Garabet abimin Paris’teki son günleri acı içinde, hastalıkla kıvranarak geçti. Bağışıklık sistemi çökmüş ve vücudunu enfeksiyon kaplamıştı. Çok dayanamadı kederli bedeni, hayatımın tek tanığı, tek akrabam, en iyi arkadaşım bir gece vakti yumdu gözlerini bir daha açmamacasına. O kadar çok sarstı ki beni Garabet abimin ölümü, ben de bütün ölülerimin, bütün kayıplarımın ağıtını onun arkasından yaktım, tüm geçmişimin yasını tuttum onunla. Koca bir aile, koca bir halktan geriye birkaç dost kalmıştı, sadece benim için.
1929’a kadar Citroen fabrikasında torna ustası olarak çalışmaya devam ettim. İnsanların akıl sınırlarını zorlayan, anlamalarını zorlaştıran bir krizle sarsılmaya başlamıştı tüm dünya. Kapkaranlık, zorlu ve dağ gibi irade isteyen günlerin başlangıcıydı 1929 yılı. Kapitalizmin bu buhranı atlatabilmesi için 70 milyon insanın ölmesi gerekecekti.
Her şey tüm dünyada birden bire yıkılıvermişti.

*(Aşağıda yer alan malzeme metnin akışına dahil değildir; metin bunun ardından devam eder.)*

Lemma uniqueKeys_preserved_witness :
  uniqueKeys (items fridgeWithMilk)
  /\ uniqueKeys
       (items (snd (createOrMergeItem true "i2" 2000
                      (mkItemBody "milk" 2 "fridge" (Some "2024-06-21"))
                      fridgeWithMilk)))
  /\ uniqueKeys
       (items (snd (openItem true Utc.Date_parse Utc.startOfDay "i2"
                      noon_2024_06_10 noon_2024_06_10 "i1" 1
                      fridgeWithMilk))).
Proof.
  destruct (uniqueKeys_preserved true Utc.Date_parse Utc.startOfDay
              fridgeWithMilk uniqueKeys_fridgeWithMilk)
    as (Hcreate & _ & Hopen & _).
  split; [exact uniqueKeys_fridgeWithMilk|].
  split; [apply Hcreate|apply Hopen].
Defined.

Lemma schemaOk_seeded : schemaOk true seeded.
Proof.
  split; [nodup_by_computation|]. split; [constructor|].
  intros _ r Hr. by apply elem_of_nil in Hr.
Defined.

Lemma createOrMergeItem_unknown_area_witness :
  let body := mkItemBody "Wine" 1 "cellar" None in
  schemaOk true seeded
  /\ validBody body
  /\ storageAreaQueries_getById seeded "cellar" = None
  /\ createOrMergeItem true "id1" 1000 body seeded
     = (Error 500 "Failed to create item", seeded).
Proof.
  intros body.
  assert (Hv : validBody body) by (repeat split; try reflexivity; simpl; lia).
  split; [exact schemaOk_seeded|]. split; [exact Hv|].
  split; [reflexivity|].
  exact (createOrMergeItem_unknown_area true "id1" 1000 body seeded eq_refl
           schemaOk_seeded Hv eq_refl).
Defined.

Lemma createArea_spec_witness :
  emptyb (trim (area_name (mkAreaBody NBSP box slate))) = true
  /\ createArea "a4" (mkAreaBody NBSP box slate) seeded
     = (Error 400 "Name is required", seeded)
  /\ emptyb (trim (area_name (mkAreaBody " Cellar " box slate))) = false
  /\ storageAreaQueries_getById seeded "a4" = None
  /\ (forall a, a ∈ storage_areas seeded ->
        - 2 ^ 53 <= StorageArea.order a < 2 ^ 53)
  /\ exists newArea s',
       createArea "a4" (mkAreaBody " Cellar " box slate) seeded
       = (Json 201 newArea, s')
       /\ StorageArea.name newArea = "Cellar"
       /\ map StorageArea.id (storageAreaQueries_getAll s')
          = ["fridge"; "freezer"; "pantry"; "a4"]
       /\ getArea "a4" s' = (Json 200 newArea, s').
Proof.
  assert (Hranks : forall a, a ∈ storage_areas seeded ->
            - 2 ^ 53 <= StorageArea.order a < 2 ^ 53).
  { intros a Ha.
    repeat (apply elem_of_cons in Ha as [->|Ha];
            [split; [intros H; discriminate H|reflexivity]|]).
    by apply elem_of_nil in Ha. }
  split; [reflexivity|].
  split; [exact (proj1 (createArea_spec "a4" (mkAreaBody NBSP box slate)
                          seeded) eq_refl)|].
  split; [reflexivity|]. split; [reflexivity|]. split; [exact Hranks|].
  destruct (createArea_spec "a4" (mkAreaBody " Cellar " box slate) seeded)
    as (_ & _ & Hcreate).
  destruct (Hcreate eq_refl eq_refl Hranks)
    as (newArea & s' & Hrun & Hnew & _ & _ & _ & _ & _ & Hall & Hget).
  exists newArea, s'. split; [exact Hrun|].
  split; [rewrite Hnew; reflexivity|]. split; [|exact Hget].
  rewrite Hall, map_app, Hnew. reflexivity.
Defined.

Lemma updateArea_spec_witness :
  NoDup (map StorageArea.id (storage_areas seeded))
  /\ storageAreaQueries_getById seeded "fridge"
     = Some (StorageArea.mk "fridge" "Fridge" refrigerator cyan 0)
  /\ (exists updated s',
        updateArea "fridge"
          (mkAreaPatch (Some (" Cooler" +:+ NBSP)) None (Some rose) None)
          seeded
        = (Json 200 updated, s')
        /\ getArea "fridge" s' = (Json 200 updated, s')
        /\ updated = StorageArea.mk "fridge" "Cooler" refrigerator rose 0)
  /\ (exists updated s',
        updateArea "fridge" (mkAreaPatch (Some NBSP) None None None) seeded
        = (Json 200 updated, s')
        /\ StorageArea.name updated = "Fridge"
        /\ s' = seeded).
Proof.
  assert (Hnd : NoDup (map StorageArea.id (storage_areas seeded)))
    by nodup_by_computation.
  split; [exact Hnd|]. split; [reflexivity|]. split.
  - destruct (updateArea_spec "fridge"
                (mkAreaPatch (Some (" Cooler" +:+ NBSP)) None (Some rose)
                   None) seeded
                (StorageArea.mk "fridge" "Fridge" refrigerator cyan 0) Hnd
                eq_refl)
      as (updated & s' & Hrun & Hget & Hid & Hname & Hicon & Hcolor & Horder
          & _).
    exists updated, s'. split; [exact Hrun|]. split; [exact Hget|].
    destruct updated as [id name icon color order]. simpl in *. by subst.
  - destruct (updateArea_spec "fridge"
                (mkAreaPatch (Some NBSP) None None None) seeded
                (StorageArea.mk "fridge" "Fridge" refrigerator cyan 0) Hnd
                eq_refl)
      as (updated & s' & Hrun & _ & Hid & Hname & Hicon & Hcolor & Horder
          & _ & _ & _ & Hsame).
    exists updated, s'. split; [exact Hrun|]. split; [exact Hname|].
    apply Hsame.
    destruct updated as [id name icon color order]. simpl in *. by subst.
Defined.

Lemma reorderBatch_lists_in_given_order_witness :
  NoDup (map StorageArea.id (storage_areas seeded))
  /\ ["pantry"; "fridge"; "freezer"]
     ≡ₚ map StorageArea.id (storage_areas seeded)
  /\ exists l s',
       reorderBatch ["pantry"; "fridge"; "freezer"] seeded
       = (Json 200 (renumber 0 l), s')
       /\ map StorageArea.id (storageAreaQueries_getAll s')
          = ["pantry"; "fridge"; "freezer"]
       /\ map StorageArea.order (storageAreaQueries_getAll s') = [0; 1; 2].
Proof.
  assert (Hnd : NoDup (map StorageArea.id (storage_areas seeded)))
    by nodup_by_computation.
  assert (Hperm : ["pantry"; "fridge"; "freezer"]
                  ≡ₚ map StorageArea.id (storage_areas seeded)).
  { simpl. apply (Permutation_cons_app ["fridge"; "freezer"] [] "pantry").
    apply Permutation_refl. }
  split; [exact Hnd|]. split; [exact Hperm|].
  destruct (reorderBatch_lists_in_given_order
              ["pantry"; "fridge"; "freezer"] seeded Hnd Hperm)
    as (l & s' & Hrun & _ & _ & _ & Hids & Horders & _).
  exists l, s'. split; [exact Hrun|]. split; [exact Hids|exact Horders].
Defined.

Lemma reorderBatch_current_listing_noop_witness :
  NoDup (map StorageArea.id (storage_areas seeded))
  /\ ordersPacked (storage_areas seeded)
  /\ reorderBatch ["fridge"; "freezer"; "pantry"] seeded
     = (Json 200 DEFAULT_STORAGE_AREAS, seeded).
Proof.
  assert (Hnd : NoDup (map StorageArea.id (storage_areas seeded)))
    by nodup_by_computation.
  assert (Hp : ordersPacked (storage_areas seeded)).
  { unfold ordersPacked. vm_compute. apply Permutation_refl. }
  split; [exact Hnd|]. split; [exact Hp|].
  exact (reorderBatch_current_listing_noop seeded Hnd Hp).
Defined.

Lemma reorderAreas_only_ranks_witness :
  ("fridge" ∉ ["pantry"])
  /\ storage_areas (reorderAreas ["pantry"] seeded)
     = [ StorageArea.mk "fridge" "Fridge" refrigerator cyan 0;
         StorageArea.mk "freezer" "Freezer" snowflake blue 1;
         StorageArea.mk "pantry" "Pantry" warehouse amber 0 ]
  /\ reorderAreas ["pantry"] (reorderAreas ["pantry"] seeded)
     = reorderAreas ["pantry"] seeded.
Proof.
  split.
  { intros Hin. apply list_elem_of_singleton in Hin. discriminate Hin. }
  destruct (reorderAreas_only_ranks ["pantry"] seeded)
    as (_ & _ & Hareas & _ & _ & Hidem).
  split; [exact Hareas|exact Hidem].
Defined.

Lemma schemaOk_fridgeWithMilk : schemaOk true fridgeWithMilk.
Proof.
  split; [nodup_by_computation|]. split; [nodup_by_computation|].
  intros _ r Hr. apply list_elem_of_singleton in Hr. subst r.
  simpl. by left.
Defined.

Lemma handlers_keep_schema_witness :
  schemaOk true fridgeWithMilk
  /\ schemaOk true
       (snd (openItem true Utc.Date_parse Utc.startOfDay "i2"
               noon_2024_06_10 noon_2024_06_10 "i1" 1 fridgeWithMilk))
  /\ schemaOk true (snd (deleteArea true "fridge" fridgeWithMilk))
  /\ schemaOk true
       (snd (createArea "a4" (mkAreaBody "Cellar" box slate)
               fridgeWithMilk)).
Proof.
  destruct (handlers_keep_schema true Utc.Date_parse Utc.startOfDay
              fridgeWithMilk schemaOk_fridgeWithMilk)
    as (_ & _ & Hopen & _ & Hcreate & _ & Hdelete & _).
  split; [exact schemaOk_fridgeWithMilk|].
  split; [apply Hopen|]. split; [apply Hdelete|apply Hcreate].
Defined.

Lemma itemsMirror_storeWithMilk : itemsMirror storeWithMilk fridgeWithMilk.
Proof. apply Permutation_refl. Defined.

Lemma areasMirror_storeWithMilk : areasMirror storeWithMilk fridgeWithMilk.
Proof. reflexivity. Defined.

Lemma addItem_keeps_mirror_witness :
  NoDup (map PantryItem.id (items fridgeWithMilk))
  /\ itemsMirror storeWithMilk fridgeWithMilk
  /\ let '(st', db') :=
       addItem true "i2" 2000 " milk " 2 "fridge" (Some "2024-06-20")
         (storeWithMilk, fridgeWithMilk) in
     itemsMirror st' db'
     /\ PantryStore.storageAreas st' = PantryStore.storageAreas storeWithMilk
     /\ storage_areas db' = storage_areas fridgeWithMilk.
Proof.
  assert (Hnd : NoDup (map PantryItem.id (items fridgeWithMilk)))
    by nodup_by_computation.
  split; [exact Hnd|]. split; [exact itemsMirror_storeWithMilk|].
  exact (addItem_keeps_mirror true "i2" 2000 " milk " 2 "fridge"
           (Some "2024-06-20") storeWithMilk fridgeWithMilk Hnd
           itemsMirror_storeWithMilk).
Defined.

Lemma removeItem_keeps_mirror_witness :
  itemsMirror storeWithMilk fridgeWithMilk
  /\ let '(st', db') := removeItem "i1" (storeWithMilk, fridgeWithMilk) in
     itemsMirror st' db'
     /\ (itemQueries_getById fridgeWithMilk "i1" = None ->
         db' = fridgeWithMilk)
     /\ itemQueries_getById db' "i1" = None.
Proof.
  split; [exact itemsMirror_storeWithMilk|].
  exact (removeItem_keeps_mirror "i1" storeWithMilk fridgeWithMilk
           itemsMirror_storeWithMilk).
Defined.

Lemma updateItemQuantity_keeps_mirror_witness :
  NoDup (map PantryItem.id (items fridgeWithMilk))
  /\ itemsMirror storeWithMilk fridgeWithMilk
  /\ let '(st', db') :=
       updateItemQuantity "i1" 7 (storeWithMilk, fridgeWithMilk) in
     itemsMirror st' db'
     /\ itemQueries_getById db' "i1" = Some (PantryItem.setQuantity milk 7).
Proof.
  assert (Hnd : NoDup (map PantryItem.id (items fridgeWithMilk)))
    by nodup_by_computation.
  split; [exact Hnd|]. split; [exact itemsMirror_storeWithMilk|].
  pose proof (updateItemQuantity_keeps_mirror "i1" 7 storeWithMilk
                fridgeWithMilk Hnd itemsMirror_storeWithMilk) as H.
  destruct (updateItemQuantity "i1" 7 (storeWithMilk, fridgeWithMilk))
    as [st' db'].
  destruct H as [Hmirror Hget]. split; [exact Hmirror|].
  exact (Hget milk eq_refl).
Defined.

Lemma openItem_keeps_mirror_witness :
  NoDup (map PantryItem.id (items fridgeWithMilk))
  /\ itemQueries_getById fridgeWithMilk "i2" = None
  /\ itemsMirror storeWithMilk fridgeWithMilk
  /\ (forall item, itemQueries_getById fridgeWithMilk "i1" = Some item ->
        - 2 ^ 53 <= PantryItem.quantity item - 1 <= 2 ^ 53)
  /\ let '(st', db') :=
       usePantryStore_openItem true Utc.Date_parse Utc.startOfDay "i2"
         noon_2024_06_10 noon_2024_06_10 "i1" 1
         (storeWithMilk, fridgeWithMilk) in
     itemsMirror st' db'
     /\ totalQuantity (PantryStore.items st')
        = totalQuantity (PantryStore.items storeWithMilk).
Proof.
  assert (Hnd : NoDup (map PantryItem.id (items fridgeWithMilk)))
    by nodup_by_computation.
  assert (Hsafe : forall item,
            itemQueries_getById fridgeWithMilk "i1" = Some item ->
            - 2 ^ 53 <= PantryItem.quantity item - 1 <= 2 ^ 53).
  { intros item Hitem. injection Hitem as <-.
    split; intros H; discriminate H. }
  split; [exact Hnd|]. split; [reflexivity|].
  split; [exact itemsMirror_storeWithMilk|]. split; [exact Hsafe|].
  assert (Hfk : true = true ->
            forall item, itemQueries_getById fridgeWithMilk "i1" = Some item ->
              is_Some (storageAreaQueries_getById fridgeWithMilk
                         (PantryItem.storageAreaId item))).
  { intros _ item Hitem. injection Hitem as <-. eexists. reflexivity. }
  pose proof (openItem_keeps_mirror true Utc.Date_parse Utc.startOfDay "i2"
                noon_2024_06_10 noon_2024_06_10 "i1" 1 storeWithMilk
                fridgeWithMilk Hnd eq_refl Hfk itemsMirror_storeWithMilk)
    as H.
  destruct (usePantryStore_openItem true Utc.Date_parse Utc.startOfDay "i2"
              noon_2024_06_10 noon_2024_06_10 "i1" 1
              (storeWithMilk, fridgeWithMilk)) as [st' db'].
  destruct H as [Hmirror Htotal]. split; [exact Hmirror|exact (Htotal Hsafe)].
Defined.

Bankalar, fabrikalar batmış, tarlalardan mahsul toplanamaz, ekin ekilemez olmuştu. Fransa o dönemde altın rezervinin en fazla olduğu ikinci ülke olmasına rağmen yakasını kurtaramamıştı bu büyük buhrandan. Koca bir sistem çatırdayarak, büyük bir gürültüyle üstümüze çöküyordu. Tabii ki krizin faturası yoksullara, biz işçilere çıkarılacaktı. Büyük bir işten çıkarma dalgası vurdu bütün fabrikaları. İşçiler evlerini birleştirdiler önce, çalışanlar, işsiz arkadaşlarına bakmaya çalışıyordu ama bu bile çok mümkün değildi. Evlerin odaları kiralanmaya başlandı. Küçücük evlerde 10-15 kişi kalmak zorundaydık. Sonra yemek bulunamaz oldu, saatlerce beklenen kuyruklarda bayat bir ekmek parçası kapabilen şanslıydı. Uzun çorba kuyruklarında yüzlerce insan saatlerce bekliyordu. Bir tane uzun saçlı kadın göremezdin meselâ o buhran döneminde, saç uzatmak ve uzun saçları temiz tutmak, hatta haftada bir banyo yapmak bile lükstü artık. Kıyafetlerimiz üzerimizde soluyor, parçalanıyordu. Yenisini almak imkânsızdı. Fabrikatörler, bankerler, spekülatörler için ise hayat tüm güzelliğiyle akıyordu. Aynı gemideydik bu aşağılıklarla ama nasılsa, öyle diyorlardı bizlere.
Ben de bir işçi evinin tek göz bir odasında yaşıyordum. Buhran patlar patlamaz ilk önce göçmen işçileri koydular kapının önüne. Citroen fabrikasındaki işçiliğim bu dönemde birçok göçmen arkadaşımla birlikte sona ermişti ama bu sayede daha aktif çalışmalara başlayabilmiştim MOİ’de. Göçmen işçilerin sendikal faaliyetlerinde ve özel yaşamlarında aktif ve güçlü bir yeri vardı MOİ’nin.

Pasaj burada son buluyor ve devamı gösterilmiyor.